Lemma target_vault_spec w vaultId rootCommit timestamp c db vault db' : target_vault w vaultId rootCommit timestamp c db = Ok (vault, db') →
  (v_vault_id vault = vaultId ∧ v_status vault = VActive ∧ c_approved_user_id c = Some (v_owner_user_id vault)) ∧
  ((find_row (has_vault_id vaultId) (db_vaults db) = Some vault ∧ db' = db) ∨
   find_row (has_vault_id vaultId) (db_vaults db) = None ∧ ∃ name, c_new_vault_display_name c = Some name ∧
     vault = new_vault vaultId (v_owner_user_id vault) name rootCommit timestamp ∧
     db' = set_db_events (db_events db') (set_db_event_seq_by_vault (db_event_seq_by_vault db') (set_db_vaults (db_vaults db ++ [vault]) db))).
Proof.
  unfold target_vault. destruct (find_row _ _) as [x|] eqn:Ef.
  - destruct (oeqb (Some (v_owner_user_id x)) (c_approved_user_id c)) eqn:Eo; [|done].
    case_bool_decide as Hs; [|done]. intros [= -> ->]. apply find_row_Some in Ef as [_ Hid%jeqb_eq].
    split; [|by left]. split; [done|]. split; [done|]. destruct (c_approved_user_id c); [|done]. cbn in Eo. apply jeqb_eq in Eo. by subst.
  - intros H. apply bind_Ok in H as (owner & Ho & H). apply bind_Ok in H as (name & Hn & H).
    unfold requireValue in *. destruct (c_approved_user_id c) as [o|]; [|done]. destruct (c_new_vault_display_name c) as [n|]; [|done].
    injection Ho as <-. injection Hn as <-. injection H as <- <-. split; [done|]. right. split; [done|]. exists n. split; [done|]. split; [done|].
    unfold appendEvent, pruneVaultEvents. by destruct db.
Qed.

Lemma completion_enrollment id secret token vaultId rootCommit deviceId timestamp mode proposal w db vault device tokenId db' :
  completion_tx id secret token vaultId rootCommit deviceId timestamp mode proposal w db = Ok ((vault, device, tokenId), db') →
  ∃ c, enrollment id secret token vaultId rootCommit deviceId timestamp mode proposal w db vault device tokenId c db'.
Proof.
  unfold completion_tx. intros H. apply bind_Ok in H as ([c l] & E & H).
  apply authenticated_row in E as (c0 & Ef & -> & ->). cbv zeta in H.
  case_bool_decide as Hs; cbn [negb] in H; [|discriminate H].
  apply lapse_approved in Hs as (El & Hs & Hx). rewrite El in H. rewrite (update_first_lapse _ _ _ _ _ Ef El) in H.
  replace (set_db_connections (db_connections db) db) with db in H by by destruct db.
  destruct (hasDurableDeletionRecord db vaultId) eqn:Ed; [discriminate H|].
  apply bind_Ok in H as ([x db1] & Ht & H). injection H as <- <- <- <-.
  apply target_vault_spec in Ht as (Hv & Ht). exists c0.
  assert (db_connections db1 = db_connections db ∧ db_devices db1 = db_devices db ∧ db_tokens db1 = db_tokens db ∧
    db_users db1 = db_users db ∧ db_sessions db1 = db_sessions db ∧ db_sync_operations db1 = db_sync_operations db ∧
    db_conflicts db1 = db_conflicts db ∧ db_deletion_jobs db1 = db_deletion_jobs db ∧
    db_deletion_receipts db1 = db_deletion_receipts db ∧ db_device_removal_jobs db1 = db_device_removal_jobs db) as
    (E1 & E2 & E3 & E4 & E5 & E6 & E7 & E8 & E9 & E10).
  { destruct Ht as [[_ ->]|(_ & n & _ & _ & ->)]; by repeat split. }
  split; try assumption; try reflexivity.
  - destruct Ht as [[Hf ->]|(Hf & n & Hn & Hw & Hd)]; [by left|right]. split; [done|]. split; [|by exists n].
    cbn. rewrite Hd. reflexivity.
  - cbn. by rewrite E2.
  - cbn. by rewrite E3.
  - cbn. rewrite E1. by destruct Hv as (-> & _ & _).
  - cbn. auto 10.
Qed.

Lemma key_unique {A B} (key : A → B) (l : list A) x y : NoDup (map key l) → x ∈ l → y ∈ l → key x = key y → x = y.
Proof.
  induction l as [|z l IH]; [by intros _ ?%not_elem_of_nil|]. cbn. intros [Hz Hn]%NoDup_cons.
  assert (∀ u, u ∈ l → key u ∈ map key l) as Hin by (intros u Hu; apply list_elem_of_In, in_map; by apply list_elem_of_In).
  intros [-> |Hx]%elem_of_cons [-> |Hy]%elem_of_cons E; [done| | |by apply IH].
  - destruct Hz. rewrite E. auto.
  - destruct Hz. rewrite <- E. auto.
Qed.

Lemma authenticates_id id secret c : authenticates id secret c = true → c_connection_id c = id.
Proof. unfold authenticates. intros H. apply andb_true_iff in H as [[H _]%andb_true_iff _]. by apply jeqb_eq. Qed.

End completion.

(** ** Rows that are added *)

Section additions.
Context `{D : Dates} `{C : Crypto} (tracked mine : jstring → Prop).
Local Abbreviation evolves := (evolves tracked mine).

Lemma conn_at_elem k db c : conn_at k db = Some c → c ∈ db_connections db ∧ c_connection_id c = k.
Proof. intros [H1 H2%jeqb_eq]%find_row_Some. done. Qed.

Lemma find_row_app_none {A} (p : A → bool) l x : find_row p l = None → find_row p (l ++ [x]) = if p x then Some x else None.
Proof. unfold find_row. induction l as [|y l IH]; cbn; [done|]. destruct (p y); [done|exact IH]. Qed.

Lemma find_row_key_none k (l : list ConnectionRequestRow) : k ∉ map c_connection_id l → find_row (has_connection_id k) l = None.
Proof.
  intros H. destruct (find_row _ _) as [c|] eqn:E; [|done]. apply find_row_Some in E as [Hin <-%jeqb_eq].
  destruct H. apply list_elem_of_In, in_map. by apply list_elem_of_In.
Qed.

-------

◆ **Exercise requirements**
Say how many lines above contain "auto", and give no words besides the number.

◆ **Response below**
3